::: Provided records
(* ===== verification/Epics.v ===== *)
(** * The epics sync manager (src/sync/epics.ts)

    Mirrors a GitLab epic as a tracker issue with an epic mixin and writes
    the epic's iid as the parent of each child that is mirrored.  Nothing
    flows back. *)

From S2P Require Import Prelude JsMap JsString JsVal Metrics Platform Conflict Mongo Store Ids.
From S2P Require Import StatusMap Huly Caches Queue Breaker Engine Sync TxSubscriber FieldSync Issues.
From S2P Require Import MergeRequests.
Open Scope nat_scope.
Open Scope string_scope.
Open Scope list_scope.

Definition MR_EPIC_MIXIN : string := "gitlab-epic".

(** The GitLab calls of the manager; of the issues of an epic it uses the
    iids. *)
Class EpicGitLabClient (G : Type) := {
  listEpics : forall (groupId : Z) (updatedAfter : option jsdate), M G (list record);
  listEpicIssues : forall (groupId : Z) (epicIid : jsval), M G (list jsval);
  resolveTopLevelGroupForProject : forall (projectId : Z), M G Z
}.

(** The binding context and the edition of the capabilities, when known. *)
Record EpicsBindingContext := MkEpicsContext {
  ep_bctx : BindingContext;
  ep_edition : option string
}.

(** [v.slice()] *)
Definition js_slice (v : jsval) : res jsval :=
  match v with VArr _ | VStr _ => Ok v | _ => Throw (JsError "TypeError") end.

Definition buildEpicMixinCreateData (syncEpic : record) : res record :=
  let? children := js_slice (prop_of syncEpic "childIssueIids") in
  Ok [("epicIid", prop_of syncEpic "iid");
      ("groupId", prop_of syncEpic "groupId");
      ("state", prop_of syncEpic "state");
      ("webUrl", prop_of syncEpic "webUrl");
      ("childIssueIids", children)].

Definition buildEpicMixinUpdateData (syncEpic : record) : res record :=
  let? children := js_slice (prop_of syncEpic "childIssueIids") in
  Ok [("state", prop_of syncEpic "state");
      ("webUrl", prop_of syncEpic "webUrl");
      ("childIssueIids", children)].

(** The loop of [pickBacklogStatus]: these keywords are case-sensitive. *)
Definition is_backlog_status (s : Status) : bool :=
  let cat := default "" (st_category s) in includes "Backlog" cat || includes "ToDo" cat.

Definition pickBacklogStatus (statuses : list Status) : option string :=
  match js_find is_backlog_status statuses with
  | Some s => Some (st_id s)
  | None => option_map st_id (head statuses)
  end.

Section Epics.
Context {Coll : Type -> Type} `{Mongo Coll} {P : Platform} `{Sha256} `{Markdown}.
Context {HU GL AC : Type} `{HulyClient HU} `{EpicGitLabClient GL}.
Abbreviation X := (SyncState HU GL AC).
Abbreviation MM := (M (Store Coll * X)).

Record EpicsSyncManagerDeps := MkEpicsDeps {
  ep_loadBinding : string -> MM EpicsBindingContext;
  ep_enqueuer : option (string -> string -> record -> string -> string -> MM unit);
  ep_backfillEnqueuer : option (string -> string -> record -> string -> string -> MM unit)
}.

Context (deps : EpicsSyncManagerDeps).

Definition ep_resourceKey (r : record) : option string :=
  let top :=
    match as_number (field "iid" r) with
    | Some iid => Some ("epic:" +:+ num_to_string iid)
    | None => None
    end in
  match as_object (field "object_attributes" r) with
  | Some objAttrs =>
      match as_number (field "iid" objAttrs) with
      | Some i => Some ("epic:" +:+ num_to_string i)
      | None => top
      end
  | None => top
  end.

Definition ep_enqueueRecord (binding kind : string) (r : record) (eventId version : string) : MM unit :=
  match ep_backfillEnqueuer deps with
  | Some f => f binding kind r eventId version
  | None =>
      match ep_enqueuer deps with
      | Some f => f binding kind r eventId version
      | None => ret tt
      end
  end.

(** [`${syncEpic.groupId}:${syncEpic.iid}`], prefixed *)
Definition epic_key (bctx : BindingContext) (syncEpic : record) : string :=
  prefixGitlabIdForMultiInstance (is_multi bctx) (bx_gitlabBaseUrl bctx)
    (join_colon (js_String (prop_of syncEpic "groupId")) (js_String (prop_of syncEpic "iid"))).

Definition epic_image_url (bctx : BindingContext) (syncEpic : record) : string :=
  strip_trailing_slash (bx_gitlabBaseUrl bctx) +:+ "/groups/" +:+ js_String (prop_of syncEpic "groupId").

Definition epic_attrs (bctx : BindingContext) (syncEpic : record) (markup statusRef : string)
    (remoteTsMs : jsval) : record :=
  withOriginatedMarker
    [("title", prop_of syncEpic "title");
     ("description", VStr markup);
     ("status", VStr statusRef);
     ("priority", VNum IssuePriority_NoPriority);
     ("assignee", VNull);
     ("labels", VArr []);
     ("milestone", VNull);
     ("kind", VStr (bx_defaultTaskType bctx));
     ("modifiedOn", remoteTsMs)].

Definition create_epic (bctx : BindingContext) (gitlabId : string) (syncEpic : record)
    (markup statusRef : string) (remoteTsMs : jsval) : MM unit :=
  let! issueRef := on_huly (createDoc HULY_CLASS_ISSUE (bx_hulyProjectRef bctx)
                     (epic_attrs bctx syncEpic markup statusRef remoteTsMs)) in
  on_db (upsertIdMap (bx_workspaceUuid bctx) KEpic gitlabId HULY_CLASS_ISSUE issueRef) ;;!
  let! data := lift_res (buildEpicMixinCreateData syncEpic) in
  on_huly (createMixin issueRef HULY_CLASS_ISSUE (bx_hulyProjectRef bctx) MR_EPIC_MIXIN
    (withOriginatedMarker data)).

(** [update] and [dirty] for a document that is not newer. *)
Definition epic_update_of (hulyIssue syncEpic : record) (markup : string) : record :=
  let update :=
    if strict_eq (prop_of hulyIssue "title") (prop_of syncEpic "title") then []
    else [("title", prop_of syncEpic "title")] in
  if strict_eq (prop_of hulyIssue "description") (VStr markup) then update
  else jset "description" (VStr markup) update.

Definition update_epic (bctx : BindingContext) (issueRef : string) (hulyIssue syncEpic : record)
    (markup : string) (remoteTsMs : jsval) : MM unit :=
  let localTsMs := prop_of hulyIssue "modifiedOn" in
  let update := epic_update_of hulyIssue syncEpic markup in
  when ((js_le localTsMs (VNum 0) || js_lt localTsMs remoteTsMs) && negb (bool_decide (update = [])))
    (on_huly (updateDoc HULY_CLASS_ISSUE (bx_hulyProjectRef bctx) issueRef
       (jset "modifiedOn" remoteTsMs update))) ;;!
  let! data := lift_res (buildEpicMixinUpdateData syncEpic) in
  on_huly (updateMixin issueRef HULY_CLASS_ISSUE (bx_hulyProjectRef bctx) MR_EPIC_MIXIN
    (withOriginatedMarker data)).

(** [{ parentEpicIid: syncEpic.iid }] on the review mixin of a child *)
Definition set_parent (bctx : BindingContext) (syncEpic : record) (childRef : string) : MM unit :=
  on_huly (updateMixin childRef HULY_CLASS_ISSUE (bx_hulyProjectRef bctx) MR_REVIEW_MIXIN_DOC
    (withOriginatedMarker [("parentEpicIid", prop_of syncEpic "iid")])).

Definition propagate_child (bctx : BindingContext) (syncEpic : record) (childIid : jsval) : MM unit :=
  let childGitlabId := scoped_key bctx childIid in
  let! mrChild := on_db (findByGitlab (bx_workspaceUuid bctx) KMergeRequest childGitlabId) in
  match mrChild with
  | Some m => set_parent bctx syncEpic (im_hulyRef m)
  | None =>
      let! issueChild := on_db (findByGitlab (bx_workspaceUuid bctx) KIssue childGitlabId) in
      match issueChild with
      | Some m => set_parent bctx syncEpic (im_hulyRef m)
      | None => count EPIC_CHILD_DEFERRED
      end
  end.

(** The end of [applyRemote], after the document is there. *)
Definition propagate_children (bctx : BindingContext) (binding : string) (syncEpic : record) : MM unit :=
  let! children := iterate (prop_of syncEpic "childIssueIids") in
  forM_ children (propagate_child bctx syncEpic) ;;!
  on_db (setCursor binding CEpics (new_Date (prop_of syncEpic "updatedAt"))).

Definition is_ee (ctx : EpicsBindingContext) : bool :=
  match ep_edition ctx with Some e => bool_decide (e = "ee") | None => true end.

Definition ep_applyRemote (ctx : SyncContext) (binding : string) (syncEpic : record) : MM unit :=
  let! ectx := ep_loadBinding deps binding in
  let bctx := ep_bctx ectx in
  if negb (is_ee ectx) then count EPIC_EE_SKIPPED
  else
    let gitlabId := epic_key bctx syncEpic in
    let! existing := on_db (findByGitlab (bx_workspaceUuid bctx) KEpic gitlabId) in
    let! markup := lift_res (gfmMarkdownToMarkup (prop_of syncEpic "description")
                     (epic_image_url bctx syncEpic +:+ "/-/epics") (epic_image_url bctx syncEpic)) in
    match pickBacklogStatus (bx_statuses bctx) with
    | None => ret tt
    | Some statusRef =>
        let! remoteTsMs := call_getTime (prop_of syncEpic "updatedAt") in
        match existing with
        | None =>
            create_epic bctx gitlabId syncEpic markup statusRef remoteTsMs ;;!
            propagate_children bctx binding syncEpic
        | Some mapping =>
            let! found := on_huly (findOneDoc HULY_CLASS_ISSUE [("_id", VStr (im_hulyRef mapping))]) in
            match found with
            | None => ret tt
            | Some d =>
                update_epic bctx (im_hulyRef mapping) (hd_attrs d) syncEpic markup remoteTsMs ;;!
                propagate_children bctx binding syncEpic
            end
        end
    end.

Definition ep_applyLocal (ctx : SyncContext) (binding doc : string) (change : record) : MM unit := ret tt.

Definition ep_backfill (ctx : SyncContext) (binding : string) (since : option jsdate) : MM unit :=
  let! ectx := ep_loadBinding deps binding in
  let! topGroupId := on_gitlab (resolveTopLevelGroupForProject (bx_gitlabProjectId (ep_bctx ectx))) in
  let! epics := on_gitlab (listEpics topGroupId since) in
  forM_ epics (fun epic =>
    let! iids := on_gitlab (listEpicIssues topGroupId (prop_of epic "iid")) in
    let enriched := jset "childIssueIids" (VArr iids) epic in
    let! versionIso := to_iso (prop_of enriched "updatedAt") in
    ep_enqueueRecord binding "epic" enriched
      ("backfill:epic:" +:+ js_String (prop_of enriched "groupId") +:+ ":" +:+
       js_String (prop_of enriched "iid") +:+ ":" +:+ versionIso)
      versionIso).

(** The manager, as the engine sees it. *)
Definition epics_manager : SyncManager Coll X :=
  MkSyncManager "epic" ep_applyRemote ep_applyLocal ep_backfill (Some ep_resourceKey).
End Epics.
::::::
::: Provided records
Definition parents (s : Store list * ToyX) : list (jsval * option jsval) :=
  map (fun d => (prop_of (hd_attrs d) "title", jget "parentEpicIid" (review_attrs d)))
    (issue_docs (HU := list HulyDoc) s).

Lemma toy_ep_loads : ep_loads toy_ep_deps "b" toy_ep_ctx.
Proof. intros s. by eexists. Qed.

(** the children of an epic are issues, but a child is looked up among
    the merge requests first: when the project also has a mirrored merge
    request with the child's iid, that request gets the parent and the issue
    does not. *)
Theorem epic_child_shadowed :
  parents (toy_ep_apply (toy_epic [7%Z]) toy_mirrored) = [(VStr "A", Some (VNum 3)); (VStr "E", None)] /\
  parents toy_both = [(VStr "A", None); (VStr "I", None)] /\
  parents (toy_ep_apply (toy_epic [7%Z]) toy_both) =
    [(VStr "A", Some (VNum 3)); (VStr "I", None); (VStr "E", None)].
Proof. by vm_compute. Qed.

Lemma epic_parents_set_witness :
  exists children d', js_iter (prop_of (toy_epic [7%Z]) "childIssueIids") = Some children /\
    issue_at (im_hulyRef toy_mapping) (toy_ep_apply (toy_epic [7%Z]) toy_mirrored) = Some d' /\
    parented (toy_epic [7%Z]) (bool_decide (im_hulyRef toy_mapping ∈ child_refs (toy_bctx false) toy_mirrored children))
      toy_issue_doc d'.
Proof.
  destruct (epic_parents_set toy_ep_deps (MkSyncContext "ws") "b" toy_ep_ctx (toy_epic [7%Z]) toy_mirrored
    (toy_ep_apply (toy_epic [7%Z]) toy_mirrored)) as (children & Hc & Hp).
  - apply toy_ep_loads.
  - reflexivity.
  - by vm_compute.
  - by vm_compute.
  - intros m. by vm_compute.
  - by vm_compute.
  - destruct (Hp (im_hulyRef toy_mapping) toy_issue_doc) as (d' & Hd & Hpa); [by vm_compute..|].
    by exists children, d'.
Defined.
::::::
::: Provided records
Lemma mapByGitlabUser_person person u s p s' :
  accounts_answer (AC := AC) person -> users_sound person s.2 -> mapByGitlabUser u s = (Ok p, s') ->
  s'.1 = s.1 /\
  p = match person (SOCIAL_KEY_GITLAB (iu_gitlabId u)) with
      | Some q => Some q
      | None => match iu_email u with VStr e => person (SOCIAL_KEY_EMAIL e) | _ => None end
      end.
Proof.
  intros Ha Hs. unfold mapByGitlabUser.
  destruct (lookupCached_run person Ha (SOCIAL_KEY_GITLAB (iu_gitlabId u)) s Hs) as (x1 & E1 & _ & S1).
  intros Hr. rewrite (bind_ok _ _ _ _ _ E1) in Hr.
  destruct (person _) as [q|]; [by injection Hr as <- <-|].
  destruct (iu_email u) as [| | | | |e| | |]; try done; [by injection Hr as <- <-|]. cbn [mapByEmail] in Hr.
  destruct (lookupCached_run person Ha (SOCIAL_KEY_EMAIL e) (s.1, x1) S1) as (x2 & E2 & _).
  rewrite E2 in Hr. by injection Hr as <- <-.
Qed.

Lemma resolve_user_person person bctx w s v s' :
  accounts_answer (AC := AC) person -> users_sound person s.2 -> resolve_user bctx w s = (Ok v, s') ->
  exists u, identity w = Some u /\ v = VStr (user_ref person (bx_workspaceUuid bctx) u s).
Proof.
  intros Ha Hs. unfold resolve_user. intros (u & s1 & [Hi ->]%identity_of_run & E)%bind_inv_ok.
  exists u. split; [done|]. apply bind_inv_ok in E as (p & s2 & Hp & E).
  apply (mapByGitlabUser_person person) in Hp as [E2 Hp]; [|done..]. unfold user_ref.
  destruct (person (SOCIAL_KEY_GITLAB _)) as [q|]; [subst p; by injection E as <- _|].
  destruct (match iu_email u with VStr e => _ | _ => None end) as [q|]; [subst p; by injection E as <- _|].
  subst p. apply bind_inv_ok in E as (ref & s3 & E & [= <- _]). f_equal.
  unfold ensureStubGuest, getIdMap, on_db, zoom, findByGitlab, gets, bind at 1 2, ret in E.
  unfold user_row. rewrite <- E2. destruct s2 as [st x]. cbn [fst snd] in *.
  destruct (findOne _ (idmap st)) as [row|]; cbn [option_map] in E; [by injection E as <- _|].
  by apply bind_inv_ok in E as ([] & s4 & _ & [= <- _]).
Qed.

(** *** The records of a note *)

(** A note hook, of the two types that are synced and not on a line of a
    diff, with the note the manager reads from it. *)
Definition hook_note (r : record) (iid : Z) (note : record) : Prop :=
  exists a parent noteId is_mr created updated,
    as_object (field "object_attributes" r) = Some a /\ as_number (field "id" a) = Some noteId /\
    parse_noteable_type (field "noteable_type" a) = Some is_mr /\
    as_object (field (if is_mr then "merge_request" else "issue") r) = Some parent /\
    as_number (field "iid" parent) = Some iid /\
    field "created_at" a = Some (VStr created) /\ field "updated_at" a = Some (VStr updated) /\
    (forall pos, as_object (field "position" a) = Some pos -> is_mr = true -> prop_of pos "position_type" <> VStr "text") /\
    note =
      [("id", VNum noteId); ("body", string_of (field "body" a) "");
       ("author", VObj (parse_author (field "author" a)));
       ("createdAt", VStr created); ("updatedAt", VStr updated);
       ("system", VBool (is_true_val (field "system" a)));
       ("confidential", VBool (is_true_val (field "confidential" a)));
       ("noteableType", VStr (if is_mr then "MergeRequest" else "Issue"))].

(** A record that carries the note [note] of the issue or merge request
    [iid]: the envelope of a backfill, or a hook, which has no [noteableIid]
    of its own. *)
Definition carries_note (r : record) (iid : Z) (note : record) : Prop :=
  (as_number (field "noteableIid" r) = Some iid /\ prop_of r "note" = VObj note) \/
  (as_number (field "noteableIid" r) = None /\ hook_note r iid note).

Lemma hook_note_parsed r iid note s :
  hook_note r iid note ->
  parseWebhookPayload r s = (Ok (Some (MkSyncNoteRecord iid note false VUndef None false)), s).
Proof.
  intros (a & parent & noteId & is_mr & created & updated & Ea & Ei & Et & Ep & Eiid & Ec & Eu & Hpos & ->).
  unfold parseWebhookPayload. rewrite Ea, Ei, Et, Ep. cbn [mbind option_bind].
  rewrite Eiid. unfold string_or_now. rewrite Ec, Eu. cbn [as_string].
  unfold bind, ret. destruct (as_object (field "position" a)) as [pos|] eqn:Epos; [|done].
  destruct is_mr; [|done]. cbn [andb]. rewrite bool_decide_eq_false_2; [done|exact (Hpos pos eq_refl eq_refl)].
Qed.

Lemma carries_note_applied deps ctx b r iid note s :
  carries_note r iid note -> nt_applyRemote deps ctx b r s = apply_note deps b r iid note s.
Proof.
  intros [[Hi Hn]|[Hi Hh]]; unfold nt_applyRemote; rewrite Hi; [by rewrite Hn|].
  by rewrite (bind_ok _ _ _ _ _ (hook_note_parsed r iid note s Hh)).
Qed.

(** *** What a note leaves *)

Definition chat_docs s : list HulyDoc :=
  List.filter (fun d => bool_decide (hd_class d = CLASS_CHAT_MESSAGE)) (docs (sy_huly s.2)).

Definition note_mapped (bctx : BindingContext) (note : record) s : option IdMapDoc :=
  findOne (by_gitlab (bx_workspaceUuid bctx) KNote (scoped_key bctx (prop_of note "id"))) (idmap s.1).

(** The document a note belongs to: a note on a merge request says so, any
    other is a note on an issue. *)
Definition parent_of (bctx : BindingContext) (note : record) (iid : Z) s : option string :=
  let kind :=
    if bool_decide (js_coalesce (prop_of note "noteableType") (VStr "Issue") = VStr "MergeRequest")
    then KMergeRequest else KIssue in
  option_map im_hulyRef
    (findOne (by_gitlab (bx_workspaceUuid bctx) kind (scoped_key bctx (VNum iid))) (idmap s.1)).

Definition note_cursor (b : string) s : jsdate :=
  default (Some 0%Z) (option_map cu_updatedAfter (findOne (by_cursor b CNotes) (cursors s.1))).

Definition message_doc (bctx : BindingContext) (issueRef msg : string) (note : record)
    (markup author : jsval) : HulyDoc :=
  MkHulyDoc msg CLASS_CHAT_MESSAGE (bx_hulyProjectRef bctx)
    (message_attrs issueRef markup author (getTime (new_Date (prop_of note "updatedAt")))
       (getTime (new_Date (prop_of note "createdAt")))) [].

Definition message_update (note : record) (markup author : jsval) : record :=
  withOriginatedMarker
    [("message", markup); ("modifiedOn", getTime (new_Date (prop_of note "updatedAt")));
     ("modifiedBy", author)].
::::::
§ **Work order**
Of the entries above, repeat exactly the lines between the line with "(* ===== verification/Epics.v ===== *)" and the line with "Class EpicGitLabClient (G", inclusive, and no others.

§ **Answer**
(* ===== verification/Epics.v ===== *)
(** * The epics sync manager (src/sync/epics.ts)

    Mirrors a GitLab epic as a tracker issue with an epic mixin and writes
    the epic's iid as the parent of each child that is mirrored.  Nothing
    flows back. *)

From S2P Require Import Prelude JsMap JsString JsVal Metrics Platform Conflict Mongo Store Ids.
From S2P Require Import StatusMap Huly Caches Queue Breaker Engine Sync TxSubscriber FieldSync Issues.
From S2P Require Import MergeRequests.
Open Scope nat_scope.
Open Scope string_scope.
Open Scope list_scope.

Definition MR_EPIC_MIXIN : string := "gitlab-epic".

(** The GitLab calls of the manager; of the issues of an epic it uses the
    iids. *)
Class EpicGitLabClient (G : Type) := {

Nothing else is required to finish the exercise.